Tuesday, August 26, 2008

True Love?

Okay, my readers. You may number one or two, but still I feel an obligation to keep my blog as interesting and current as possible. And, hey, who wants to read about death and dying? That gets maudlin very quickly.

But I do want to share a common response I'm getting when I mention that my dad died less than four weeks after my mom. "Well," they say. "At least, they are together again."

And I want to say, "Well, maybe they don't want to be together again. Maybe they did a lifetime together and want some space or the chance to meet someone new or, heck, the chance to sit and stare at the wondrous images up there in Heaven.

But, of course, I don't say a thing. That would be sacrireligious, blasphemous, or
something. How can I diss my parents' relationship or make the judgment call that my mom in particular was probably hoping for a reprieve? It's not that she didn't love my dad. She did. But certain hurts, misunderstandings, and who knows what built up over almost 68 years, and I figure she was just plain out of steam.

I know we all say things we don't really mean. Hey, I'm married, too. But when my mom told me a matter of months before she died that she'd like my dad to take a permanent golfing vacation, I got the feeling that she meant business.

And as she was in the final stages of dying, it appeared that she'd pretty much shut him out. Yes, there was that morning when the hospice care worker found them talking softly to one another. They were apparently holding hands and whispering sweet nothings. I think my mom realized that it would be terribly unfair to leave my dad without some words of love and comfort. I suspect that she'd worked through whatever had come between them and wanted to part on a good note. That was the least she could do.

So, when friends and strangers comment on the close death of my parents and how much they must have loved one another, I don't buy it. Theirs was not what I would label a happy and loving ending.




Thursday, August 21, 2008

Loss

It's toughest in the mornings. Upon waking - when the first conscious thoughts flood into my head - I feel last month's loss of both of my parents more than almost any other time of the day or night. This morning, I saw my mother laid out on the bed in which she'd died only minutes before. She looked lovely, washed and dressed in her favorite purple silk pajamas. The mid-afternoon summer sun bounced off of the silk and highlighted a peaceful face that looked so much younger than that of most 91 year olds. Her full hair, not yet completely gray, held its natural wave. I styled it one last time.

She died with her left eye slightly open. And as the time passed before her body was picked up, my sister and I got a bit spooked. It was if she were going to keep an eye on us, even in death. "It's okay, mom," I said. "We'll be fine. We promise." Before long, we started to laugh every time we walked past her.
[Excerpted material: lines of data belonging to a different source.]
Lemma as_point_None (c : list pyval) :
  length c ≠ 2 ∨ (∃ v, v ∈ c ∧ to_float v = None) → as_point c = None.
Proof.
  intros [Hlen|(v & Hv & Hnone)].
  - by destruct c as [|a [|b [|? ?]]].
  - destruct c as [|a [|b [|? ?]]]; try done. simpl.
    apply elem_of_cons in Hv as [->|Hv]; [by rewrite Hnone|].
    apply list_elem_of_singleton in Hv as ->.
    rewrite Hnone. by destruct (to_float a).
Qed.

End MoreQueries.

(** X13: asking again changes nothing: a search that returned returns
    the same references when repeated, and leaves the world as the first
    call left it. *)
Theorem repeated_search_is_stable `{Env} (w w' : world) (gd : GeocodeData)
    (coordinates : list (list pyval)) (results : list nat) :
  instances w = Some gd →
  search coordinates w = (Ok results, w') →
  search coordinates w' = (Ok results, w').
Proof.
  intros Hw Hs. destruct (search_Ok_inv _ _ _ _ _ Hw Hs) as (Hq & Hall & ->).
  rewrite (search_built _ (resolved gd results)) by done.
  destruct (query_cases (resolved gd results) coordinates
              (with_instance w (resolved gd results)))
    as [[Hq' _]|[(ix & Hq' & Hbad & _)|(ix & Hq' & _ & ->)]];
    simpl in Hq'; rewrite Hq in Hq'; try done.
  - injection Hq' as <-. destruct Hbad. by rewrite resolved_length.
  - injection Hq' as <-. by rewrite resolved_twice.
Qed.

Lemma repeated_search_is_stable_witness :
  @search posix sample_query (@search posix sample_query built_world).2
  = (Ok [0; 1], (@search posix sample_query built_world).2).
Proof.
  apply (@repeated_search_is_stable posix built_world _ sample_service).
  - vm_compute. reflexivity.
  - vm_compute. reflexivity.
Defined.

(** X14: whatever the tree answers, a search that returns hands out one
    reference per coordinate, each to a stored record that now carries its
    country, and the records it did not hand out are as they were. *)
Theorem results_are_resolved_records `{Env} (w w' : world) (gd : GeocodeData)
    (coordinates : list (list pyval)) (results : list nat) :
  instances w = Some gd →
  search coordinates w = (Ok results, w') →
  length results = length coordinates ∧
  (∀ r, r ∈ results →
     ∃ l, locations gd !! r = Some l ∧
          deref w' r = Some (set_country (countries gd) l)) ∧
  (∀ j, j ∉ results → deref w' j = locations gd !! j).
Proof.
  intros Hw Hs. destruct (search_Ok_inv _ _ _ _ _ Hw Hs) as (Hq & Hall & ->).
  split; [|split].
  - apply tree_query_Ok_inv in Hq as (points & Hpts & ->).
    rewrite length_fmap. symmetry. by eapply length_mapM.
  - intros r Hr. rewrite Forall_forall in Hall.
    destruct (lookup_lt_is_Some_2 _ _ (Hall r Hr)) as [l Hl]. exists l.
    split; [done|].
    by rewrite deref_with_instance, resolved_lookup, Hl, decide_True.
  - intros j Hj. rewrite deref_with_instance, resolved_lookup.
    rewrite decide_False by done. by destruct (locations gd !! j).
Qed.

Lemma results_are_resolved_records_witness :
  length [0; 1] = length sample_query ∧
  (∀ r, r ∈ [0; 1] →
     ∃ l, locations sample_service !! r = Some l ∧
          deref (@search posix sample_query built_world).2 r
          = Some (set_country (countries sample_service) l)) ∧
  (∀ j, j ∉ [0; 1] →
     deref (@search posix sample_query built_world).2 j
     = locations sample_service !! j).
Proof.
  apply (@results_are_resolved_records posix built_world).
  - vm_compute. reflexivity.
  - vm_compute. reflexivity.
Defined.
We felt like school girls under the watchful eye of our favorite teacher.

Some mornings, I try to erase the images from my mind; other mornings, I dive into them, knowing that the only way to make it through this sad and lonely time is to acknowledge the full spectrum of my emotions. I'm a middle-age woman who was blessed to have had my parents for so long. But losing them so late in life doesn't make their deaths any easier. In some ways, it may be even more difficult - I've relied on them for their love and support longer than most. It's tough to let go now.

I wear a piece of my mother's jewelry every day. It helps me feel closer to her and reminds me of her exquisite taste and her sense of beauty. This morning, I've put on a gold and quartz ring that she had custom designed. I wear it on the middle finger of my left hand, a proud badge of a close and loving mother/daughter relationship.